Dataset items
(* ===== verification/NavMessages.v ===== *)
(** * Poses, paths and their geometry ([nav_2d_utils]: [conversions.cpp], [tf_help.cpp];
    [nav2_util/geometry_utils.hpp])

    What the servers of navigation share: messages with poses, conversions between planar and
    spatial poses, lengths of paths, and the transformation of a pose to another frame. *)

From stdpp Require Import base option list numbers strings.
From Stdlib Require Import ZArith Lia SpecFloat String.
From S2P Require Import Prelude Float64 Footprint NavFn NavfnPlanner VelocitySmoother.

(** [tf2::getYaw] and the package [angles]. *)
Class Angles : Type := {
  getYaw : quaternion -> f64;
  shortest_angular_distance : f64 -> f64 -> f64 }.

Module Messages.
Export NavfnPlanner(pose, mk_pose, px, py, pz, orientation).
Export Velocities.

Record PoseStamped : Type := mk_pose_stamped { pose_header : Header; pose_of : pose }.
Record Path : Type := mk_path { path_header : Header; poses : list PoseStamped }.
Record Pose2D : Type := mk_pose2d { pose2d_x : f64; pose2d_y : f64; pose2d_theta : f64 }.
Record Twist2D : Type := mk_twist2d { twist2d_x : f64; twist2d_y : f64; twist2d_theta : f64 }.
Record Path2D : Type := mk_path2d { path2d_header : Header; poses2d : list Pose2D }.

(** Messages are created with zeros and the identity. *)
Definition identity_rotation : quaternion := mk_quaternion f64_zero f64_zero f64_zero (f64_of_Z 1).
Definition new_pose : pose := mk_pose f64_zero f64_zero f64_zero identity_rotation.
Definition new_pose_stamped : PoseStamped := mk_pose_stamped no_header new_pose.
Definition new_path : Path := mk_path no_header [].

(** ** Conversions *)

Section Conversions.
Context `{Angles} `{Rotation}.

Definition twist2Dto3D (t : Twist2D) : Twist := planar (twist2d_x t) (twist2d_y t) (twist2d_theta t).
Definition twist3Dto2D (t : Twist) : Twist2D := mk_twist2d (lin_x t) (lin_y t) (ang_z t).

Definition poseToPose2D (p : pose) : Pose2D := mk_pose2d (px p) (py p) (getYaw (orientation p)).
Definition poseStampedToPose2D (p : PoseStamped) : Header * Pose2D := (pose_header p, poseToPose2D (pose_of p)).
Definition pose2DToPose (p : Pose2D) : pose :=
  mk_pose (pose2d_x p) (pose2d_y p) f64_zero (orientationAroundZAxis (pose2d_theta p)).
Definition pose2DToPoseStamped (p : Header * Pose2D) : PoseStamped := mk_pose_stamped (fst p) (pose2DToPose (snd p)).

Definition posesToPath (l : list PoseStamped) : Path :=
  match l with [] => new_path | p :: _ => mk_path (pose_header p) l end.
Definition pathToPath2D (p : Path) : Path2D :=
  mk_path2d (path_header p) (map (fun q => poseToPose2D (pose_of q)) (poses p)).
Definition poses2DToPath (l : list Pose2D) (frame : string) (time : Z * Z) : Path :=
  mk_path (mk_header time frame) (map (fun q => pose2DToPoseStamped (mk_header time frame, q)) l).
Definition pathToPath (p : Path2D) : Path :=
  mk_path (path2d_header p) (map (fun q => mk_pose_stamped (path2d_header p) (pose2DToPose q)) (poses2d p)).
End Conversions.

(** ** Distances *)

Section Distances.
Context `{Hypot}.

(** [euclidean_distance] of points, in the plane. *)
Definition euclidean_distance (p q : pose) : f64 := hypot (f64_sub (px p) (px q)) (f64_sub (py p) (py q)).
Definition euclidean_distance_2d (p q : Pose2D) : f64 :=
  hypot (f64_sub (pose2d_x p) (pose2d_x q)) (f64_sub (pose2d_y p) (pose2d_y q)).

(** The loop of [calculate_path_length], over the poses that are left. *)
Fixpoint sum_lengths (l : list PoseStamped) (path_length : f64) : f64 :=
  match l with
  | p :: (q :: _) as rest => sum_lengths rest (f64_add path_length (euclidean_distance (pose_of p) (pose_of q)))
  | _ => path_length
  end.

Definition calculate_path_length (path : Path) (start_index : nat) : f64 :=
  if (List.length (poses path) <=? start_index + 1)%nat then f64_zero
  else sum_lengths (drop start_index (poses path)) f64_zero.
End Distances.

(** ** Transformation to another frame *)

(** The buffer of transforms: [transform] and [lookupTransform], whose exceptions are
    [extrapolation_exception] and others derived from [transform_exception], and [doTransform]. *)
Class TransformBuffer (E : Type) : Type := {
  transform_stamped : Type;
  tf_stamp : transform_stamped -> Z * Z;
  tf_transform : PoseStamped -> string -> E -> outcome PoseStamped * E;
  lookupTransform : string -> string -> E -> outcome transform_stamped * E;
  doTransform : PoseStamped -> transform_stamped -> PoseStamped }.

Section Transform.
Context {E : Type} `{!TransformBuffer E} `{!Clocks}.

(** A call out of the program. *)
Definition out_call {A} (f : E -> outcome A * E) : ST E A := fun e => let '(o, e) := f e in (of_outcome o, e).

(** After an [ExtrapolationException]. *)
Definition transform_latest (frame : string) (in_pose : PoseStamped) (transform_tolerance : Z) :
    ST E (option PoseStamped) :=
  transform ← out_call (lookupTransform frame (frame_id (pose_header in_pose)));
  in_time ← query (fun _ => of_outcome (time_of_stamp (stamp (pose_header in_pose))));
  time ← query (fun _ => of_outcome (time_of_stamp (tf_stamp transform)));
  age ← query (fun _ => of_outcome (elapsed in_time time));
  mret (if age >? transform_tolerance then None else Some (doTransform in_pose transform)).

(** [transformPose]: [None] when it returns false. *)
Definition transformPose (frame : string) (in_pose : PoseStamped) (transform_tolerance : Z) :
    ST E (option PoseStamped) := fun e =>
  if String.eqb (frame_id (pose_header in_pose)) frame then (Ok (Some in_pose), e) else
  match out_call (tf_transform in_pose frame) e with
  | (Ok p, e) => (Ok (Some p), e)
  | (Throw extrapolation_exception, e) => transform_latest frame in_pose transform_tolerance e
  | (Throw transform_exception, e) => (Ok None, e)
  | (Throw x, e) => (Throw x, e)
  | (UB, e) => (UB, e)
  end.
End Transform.
End Messages.

(** A virtual call of a plugin, which may look at the world. *)
Definition virtual (P E A : Type) : Type := P -> E -> outcome A * P * E.

(** [Node::now] *)
Class Clock (E : Type) : Type := now : E -> Z * E.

BRIEF: Quote every line of the data, word for word.

RESPONSE TO THIS TASK:
(* ===== verification/NavMessages.v ===== *)
(** * Poses, paths and their geometry ([nav_2d_utils]: [conversions.cpp], [tf_help.cpp];
    [nav2_util/geometry_utils.hpp])

    What the servers of navigation share: messages with poses, conversions between planar and
    spatial poses, lengths of paths, and the transformation of a pose to another frame. *)

From stdpp Require Import base option list numbers strings.
From Stdlib Require Import ZArith Lia SpecFloat String.
From S2P Require Import Prelude Float64 Footprint NavFn NavfnPlanner VelocitySmoother.

(** [tf2::getYaw] and the package [angles]. *)
Class Angles : Type := {
  getYaw : quaternion -> f64;
  shortest_angular_distance : f64 -> f64 -> f64 }.

Module Messages.
Export NavfnPlanner(pose, mk_pose, px, py, pz, orientation).
Export Velocities.

Record PoseStamped : Type := mk_pose_stamped { pose_header : Header; pose_of : pose }.
Record Path : Type := mk_path { path_header : Header; poses : list PoseStamped }.
Record Pose2D : Type := mk_pose2d { pose2d_x : f64; pose2d_y : f64; pose2d_theta : f64 }.
Record Twist2D : Type := mk_twist2d { twist2d_x : f64; twist2d_y : f64; twist2d_theta : f64 }.
Record Path2D : Type := mk_path2d { path2d_header : Header; poses2d : list Pose2D }.

(** Messages are created with zeros and the identity. *)
Definition identity_rotation : quaternion := mk_quaternion f64_zero f64_zero f64_zero (f64_of_Z 1).
Definition new_pose : pose := mk_pose f64_zero f64_zero f64_zero identity_rotation.
Definition new_pose_stamped : PoseStamped := mk_pose_stamped no_header new_pose.
Definition new_path : Path := mk_path no_header [].

(** ** Conversions *)

Section Conversions.
Context `{Angles} `{Rotation}.

Definition twist2Dto3D (t : Twist2D) : Twist := planar (twist2d_x t) (twist2d_y t) (twist2d_theta t).
Definition twist3Dto2D (t : Twist) : Twist2D := mk_twist2d (lin_x t) (lin_y t) (ang_z t).

Definition poseToPose2D (p : pose) : Pose2D := mk_pose2d (px p) (py p) (getYaw (orientation p)).
Definition poseStampedToPose2D (p : PoseStamped) : Header * Pose2D := (pose_header p, poseToPose2D (pose_of p)).
Definition pose2DToPose (p : Pose2D) : pose :=
  mk_pose (pose2d_x p) (pose2d_y p) f64_zero (orientationAroundZAxis (pose2d_theta p)).
Definition pose2DToPoseStamped (p : Header * Pose2D) : PoseStamped := mk_pose_stamped (fst p) (pose2DToPose (snd p)).

Definition posesToPath (l : list PoseStamped) : Path :=
  match l with [] => new_path | p :: _ => mk_path (pose_header p) l end.
Definition pathToPath2D (p : Path) : Path2D :=
  mk_path2d (path_header p) (map (fun q => poseToPose2D (pose_of q)) (poses p)).
Definition poses2DToPath (l : list Pose2D) (frame : string) (time : Z * Z) : Path :=
  mk_path (mk_header time frame) (map (fun q => pose2DToPoseStamped (mk_header time frame, q)) l).
Definition pathToPath (p : Path2D) : Path :=
  mk_path (path2d_header p) (map (fun q => mk_pose_stamped (path2d_header p) (pose2DToPose q)) (poses2d p)).
End Conversions.

(** ** Distances *)

Section Distances.
Context `{Hypot}.

(** [euclidean_distance] of points, in the plane. *)
Definition euclidean_distance (p q : pose) : f64 := hypot (f64_sub (px p) (px q)) (f64_sub (py p) (py q)).
Definition euclidean_distance_2d (p q : Pose2D) : f64 :=
  hypot (f64_sub (pose2d_x p) (pose2d_x q)) (f64_sub (pose2d_y p) (pose2d_y q)).

(** The loop of [calculate_path_length], over the poses that are left. *)
Fixpoint sum_lengths (l : list PoseStamped) (path_length : f64) : f64 :=
  match l with
  | p :: (q :: _) as rest => sum_lengths rest (f64_add path_length (euclidean_distance (pose_of p) (pose_of q)))
  | _ => path_length
  end.

Definition calculate_path_length (path : Path) (start_index : nat) : f64 :=
  if (List.length (poses path) <=? start_index + 1)%nat then f64_zero
  else sum_lengths (drop start_index (poses path)) f64_zero.
End Distances.

(** ** Transformation to another frame *)

(** The buffer of transforms: [transform] and [lookupTransform], whose exceptions are
    [extrapolation_exception] and others derived from [transform_exception], and [doTransform]. *)
Class TransformBuffer (E : Type) : Type := {
  transform_stamped : Type;
  tf_stamp : transform_stamped -> Z * Z;
  tf_transform : PoseStamped -> string -> E -> outcome PoseStamped * E;
  lookupTransform : string -> string -> E -> outcome transform_stamped * E;
  doTransform : PoseStamped -> transform_stamped -> PoseStamped }.

Section Transform.
Context {E : Type} `{!TransformBuffer E} `{!Clocks}.

(** A call out of the program. *)
Definition out_call {A} (f : E -> outcome A * E) : ST E A := fun e => let '(o, e) := f e in (of_outcome o, e).

(** After an [ExtrapolationException]. *)
Definition transform_latest (frame : string) (in_pose : PoseStamped) (transform_tolerance : Z) :
    ST E (option PoseStamped) :=
  transform ← out_call (lookupTransform frame (frame_id (pose_header in_pose)));
  in_time ← query (fun _ => of_outcome (time_of_stamp (stamp (pose_header in_pose))));
  time ← query (fun _ => of_outcome (time_of_stamp (tf_stamp transform)));
  age ← query (fun _ => of_outcome (elapsed in_time time));
  mret (if age >? transform_tolerance then None else Some (doTransform in_pose transform)).

(** [transformPose]: [None] when it returns false. *)
Definition transformPose (frame : string) (in_pose : PoseStamped) (transform_tolerance : Z) :
    ST E (option PoseStamped) := fun e =>
  if String.eqb (frame_id (pose_header in_pose)) frame then (Ok (Some in_pose), e) else
  match out_call (tf_transform in_pose frame) e with
  | (Ok p, e) => (Ok (Some p), e)
  | (Throw extrapolation_exception, e) => transform_latest frame in_pose transform_tolerance e
  | (Throw transform_exception, e) => (Ok None, e)
  | (Throw x, e) => (Throw x, e)
  | (UB, e) => (UB, e)
  end.
End Transform.
End Messages.

(** A virtual call of a plugin, which may look at the world. *)
Definition virtual (P E A : Type) : Type := P -> E -> outcome A * P * E.

(** [Node::now] *)
Class Clock (E : Type) : Type := now : E -> Z * E.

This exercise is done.